### EXERCISE GOAL
In the records below, find the line that contains "message ts kind]" and the line that contains "#[global] Instance session_dispatch". Set down exactly those lines and every line between them, and nothing more.

Start of INFORMATION GIVEN

(* ===== verification/SessionDriver.v ===== *)
(** * Session and datagram drivers (src/src/session/driver.rs, mod.rs)

    [SessionEvent], the ordered output; the cores as [Dispatch]es; and the
    drivers, an engine with one core, with the API the macro
    [shared_driver_api] gives both. *)

From stdpp Require Import gmap.
From S2P Require Import Prelude Time Flow Config ParserKind Chunks Packet Event Lru Tracker Dedup Reassembler Segment Factory StreamState FlowDriver Parser SessionCore DatagramCore SessionEngine.
Open Scope Z_scope.

Module SessionEvent.
Section session_event.
Context {K M : Type}.
Inductive t :=
  | Started (key : K) (side : FlowSide) (orientation : Orientation) (ts : Timestamp.t) (l4 : option L4Proto)
  | Application (key : K) (side : FlowSide) (orientation : Orientation) (message : M) (ts : Timestamp.t)
      (kind : ParserKind.t)
  | ParserClosed (key : K) (kind : ParserKind.t) (reason : EndReason) (detail : option (list Z)) (ts : Timestamp.t)
  | ParserSideStopped (key : K) (kind : ParserKind.t) (side : FlowSide) (reason : EndReason)
      (detail : option (list Z)) (ts : Timestamp.t)
  | Closed (key : K) (reason : EndReason) (stats : FlowStats.t) (l4 : option L4Proto) (ts : Timestamp.t)
  | FlowAnomaly (key : K) (kind : AnomalyKind) (ts : Timestamp.t)
  | TrackerAnomaly (kind : AnomalyKind) (ts : Timestamp.t)
  | Tick (key : K) (stats : FlowStats.t) (ts : Timestamp.t).

Definition from_flow_event (ev : FlowEvent K) : option t :=
  match ev with
  | Event.Started key side orientation ts l4 => Some (Started key side orientation ts l4)
  | Event.Ended key reason stats _ l4 => Some (Closed key reason stats l4 (FlowStats.last_seen stats))
  | Event.FlowAnomaly key kind ts => Some (FlowAnomaly key kind ts)
  | Event.TrackerAnomaly kind ts => Some (TrackerAnomaly kind ts)
  | Event.Tick key stats ts => Some (Tick key stats ts)
  | Packet _ _ _ _ _ _ | Established_ _ _ _ | StateChange _ _ _ _ => None
  end.
Definition key (e : t) : option K :=
  match e with
  | Started k _ _ _ _ | Application k _ _ _ _ _ | ParserClosed k _ _ _ _ | ParserSideStopped k _ _ _ _ _
  | Closed k _ _ _ _ | FlowAnomaly k _ _ | Tick k _ _ => Some k
  | TrackerAnomaly _ _ => None
  end.
Definition timestamp (e : t) : Timestamp.t :=
  match e with
  | Started _ _ _ ts _ | Application _ _ _ _ ts _ | ParserClosed _ _ _ _ ts | ParserSideStopped _ _ _ _ _ ts
  | Closed _ _ _ _ ts | FlowAnomaly _ _ ts | TrackerAnomaly _ ts | Tick _ _ ts => ts
  end.
Definition anomaly_kind (e : t) : option AnomalyKind :=
  match e with FlowAnomaly _ kind _ | TrackerAnomaly kind _ => Some kind | _ => None end.

(** [Output] for a vector of events. *)
Definition of_output (o : Output.t K M) : list t :=
  match o with
  | Output.Message key side orientation message ts kind => [Application key side orientation message ts kind]
  | Output.ParserClosed key kind reason detail ts at_flow_end =>
      if at_flow_end : bool then [] else [ParserClosed key kind reason detail ts]
  | Output.ParserSideStopped key kind side reason detail ts => [ParserSideStopped key kind side reason detail ts]
  | Output.Anomaly key kind ts => [FlowAnomaly key kind ts]
  end.
Definition of_outputs (os : list (Output.t K M)) : list t := concat (of_output <$> os).
Definition lifecycle (ev : FlowEvent K) : list t :=
  match from_flow_event ev with Some e => [e] | None => [] end.
End session_event.
#[global] Arguments t : clear implicits.
End SessionEvent.

(** The iteration order of a hash map. *)
Class IterOrder (K V : Type) `{Countable K} := iter_order : gmap K V -> list (K * V).

Section dispatch.
Context {K F P M : Type} `{Countable K}.

Definition send {D} (r : D * list (Output.t K M)) : D * list (SessionEvent.t K M) :=
  (r.1, SessionEvent.of_outputs r.2).

#[global] Instance session_dispatch `{SessionParser P M} `{!SessionParserFactory K F P}
    `{!IterOrder K (SessionFlow.t P)} : Dispatch K (SessionCore.t K F P) (SessionEvent.t K M) := {
  needs_ports c := Selector.needs_ports (SessionCore.selector c);
  wants_stream := SessionCore.wants;
  wants_datagram _ _ _ := false;
  on_stream cx ports s c := send (SessionCore.on_stream cx ports s c);
  streams_done := SessionCore.streams_done;
  on_datagram _ _ _ c := (c, []);
  on_flow_end k reason stats finals ports emit c := send (SessionCore.on_flow_end k reason stats finals ports emit c);
  dispatch_tick now stamp orientation_of emit c :=
    send (SessionCore.on_tick iter_order now stamp orientation_of emit c);
  retain := SessionCore.retain;
  lifecycle ev _ c := (c, SessionEvent.lifecycle ev) }.

#[global] Instance datagram_dispatch `{DatagramParser P M} `{!DatagramParserFactory K F P}
    `{!IterOrder K (DatagramFlow.t P)} : Dispatch K (DatagramCore.t K F P) (SessionEvent.t K M) := {
  needs_ports c := Selector.needs_ports (DatagramCore.selector c);
  wants_stream _ _ := false;
  wants_datagram := DatagramCore.wants;
  on_stream _ _ _ c := (c, []);
  streams_done _ _ _ := Sides.both true;
  on_datagram cx ports payload c := send (DatagramCore.on_datagram cx ports payload c);
  on_flow_end k reason stats _ _ emit c := send (DatagramCore.on_flow_end k reason stats emit c);
  dispatch_tick now stamp orientation_of emit c :=
    send (DatagramCore.on_tick iter_order now stamp orientation_of emit c);
  retain := DatagramCore.retain;
  lifecycle ev _ c := (c, SessionEvent.lifecycle ev) }.
End dispatch.

(** ** The API both drivers share *)
Module Driver.
Section driver.
Context {K C D O : Type} `{Countable K} `{!Lru K (FlowEntry.t unit) C} `{!Dispatch K D O} `{FrameParser}.
Notation F := SegmentBufferReassemblerFactory.t.
Notation R := SegmentBufferReassembler.t.
Variable extract : PacketView.t -> option (Extracted.t K).
Variable hash_frame : list Z -> Z.
Variable order : gmap K (StreamFlow.t R) -> list (K * StreamFlow.t R).

Record t := mk { engine : Engine.t K C F R; core : D }.
#[global] Instance eta : Eta t := mk_eta (fun d => mk (engine d) (core d)).
Definition on_flow (f : FlowDriver.t K C F R -> FlowDriver.t K C F R) (d : t) : t :=
  d <| engine ::= fun e => e <| Engine.flow ::= f |> |>.
Definition from_tracker (tracker : FlowTracker.t K C) (core : D) : t :=
  mk (Engine.from_tracker tracker SegmentBufferReassemblerFactory.default) core.
Definition with_config (core : D) (config : FlowTrackerConfig.t) : t :=
  from_tracker (FlowTracker.with_config_and_state config) core.
Definition new (core : D) : t := with_config core FlowTrackerConfig.default.

Definition set_emit_anomalies (enable : bool) : t -> t := on_flow (FlowDriver.set_emit_anomalies enable).
Definition set_dedup (d : option Dedup.t) : t -> t := on_flow (FlowDriver.set_dedup d).
Definition dedup (d : t) : option Dedup.t := FlowDriver.dedup (Engine.flow (engine d)).
Definition set_monotonic_timestamps (enable : bool) : t -> t := on_flow (FlowDriver.set_monotonic_timestamps enable).
Definition set_idle_timeout_fn (f : K -> option L4Proto -> option Z) : t -> t := on_flow (FlowDriver.with_idle_timeout_fn f).
Definition set_config (c : FlowTrackerConfig.t) : t -> t := on_flow (FlowDriver.set_config c).
Definition config (d : t) : FlowTrackerConfig.t := FlowTracker.config (FlowDriver.tracker (Engine.flow (engine d))).
Definition tracker (d : t) : FlowTracker.t K C := FlowDriver.tracker (Engine.flow (engine d)).
Definition pause_events : t -> t := on_flow FlowDriver.pause_events.
Definition resume_events : t -> t := on_flow FlowDriver.resume_events.
Definition flow_driver (d : t) : FlowDriver.t K C F R := Engine.flow (engine d).
Definition snapshot_flow_stats (d : t) : list (K * FlowStats.t) := FlowDriver.snapshot_flow_stats (flow_driver d).
Definition flow_stats (k : K) (d : t) : option FlowStats.t := FlowDriver.flow_stats k (flow_driver d).

Definition track (view : PacketView.t) (d : t) : option (t * list O) :=
  match Engine.track extract hash_frame order view (engine d) (core d) with
  | Some (e, c, out) => Some (mk e c, out)
  | None => None
  end.
Definition sweep (now : Timestamp.t) (d : t) : t * list O :=
  let '(e, c, out) := Engine.sweep order now (engine d) (core d) in (mk e c, out).
Definition finish (d : t) : t * list O :=
  let '(e, c, out) := Engine.finish (engine d) (core d) in (mk e c, out).
Definition force_close (k : K) (now : Timestamp.t) (d : t) : t * list O :=
  let '(e, c, out) := Engine.force_close k now (engine d) (core d) in (mk e c, out).
End driver.
#[global] Arguments t K C D {_ _}.
End Driver.

(** One parser on every flow. *)
Module SessionDriver.
Section driver.
Context {K C F P M : Type} `{Countable K} `{!Lru K (FlowEntry.t unit) C}.
Context `{SessionParser P M} `{!SessionParserFactory K F P}.
Definition from_tracker (tracker : FlowTracker.t K C) (factory : F) : Driver.t K C (SessionCore.t K F P) :=
  Driver.from_tracker tracker (SessionCore.new factory Selector.All).
Definition with_config (factory : F) (config : FlowTrackerConfig.t) : Driver.t K C (SessionCore.t K F P) :=
  from_tracker (FlowTracker.with_config_and_state config) factory.
Definition new (factory : F) : Driver.t K C (SessionCore.t K F P) := with_config factory FlowTrackerConfig.default.
End driver.
End SessionDriver.
Module DatagramDriver.
Section driver.
Context {K C F P M : Type} `{Countable K} `{!Lru K (FlowEntry.t unit) C}.
Context `{DatagramParser P M} `{!DatagramParserFactory K F P}.
Definition from_tracker (tracker : FlowTracker.t K C) (factory : F) : Driver.t K C (DatagramCore.t K F P) :=
  Driver.from_tracker tracker (DatagramCore.new factory Selector.All).
Definition with_config (factory : F) (config : FlowTrackerConfig.t) : Driver.t K C (DatagramCore.t K F P) :=
  from_tracker (FlowTracker.with_config_and_state config) factory.
Definition new (factory : F) : Driver.t K C (DatagramCore.t K F P) := with_config factory FlowTrackerConfig.default.
End driver.
End DatagramDriver.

End of INFORMATION GIVEN

### SOLUTION TO THIS PROBLEM
  | Output.Message key side orientation message ts kind => [Application key side orientation message ts kind]
  | Output.ParserClosed key kind reason detail ts at_flow_end =>
      if at_flow_end : bool then [] else [ParserClosed key kind reason detail ts]
  | Output.ParserSideStopped key kind side reason detail ts => [ParserSideStopped key kind side reason detail ts]
  | Output.Anomaly key kind ts => [FlowAnomaly key kind ts]
  end.
Definition of_outputs (os : list (Output.t K M)) : list t := concat (of_output <$> os).
Definition lifecycle (ev : FlowEvent K) : list t :=
  match from_flow_event ev with Some e => [e] | None => [] end.
End session_event.
#[global] Arguments t : clear implicits.
End SessionEvent.

(** The iteration order of a hash map. *)
Class IterOrder (K V : Type) `{Countable K} := iter_order : gmap K V -> list (K * V).

Section dispatch.
Context {K F P M : Type} `{Countable K}.

Definition send {D} (r : D * list (Output.t K M)) : D * list (SessionEvent.t K M) :=
  (r.1, SessionEvent.of_outputs r.2).

#[global] Instance session_dispatch `{SessionParser P M} `{!SessionParserFactory K F P}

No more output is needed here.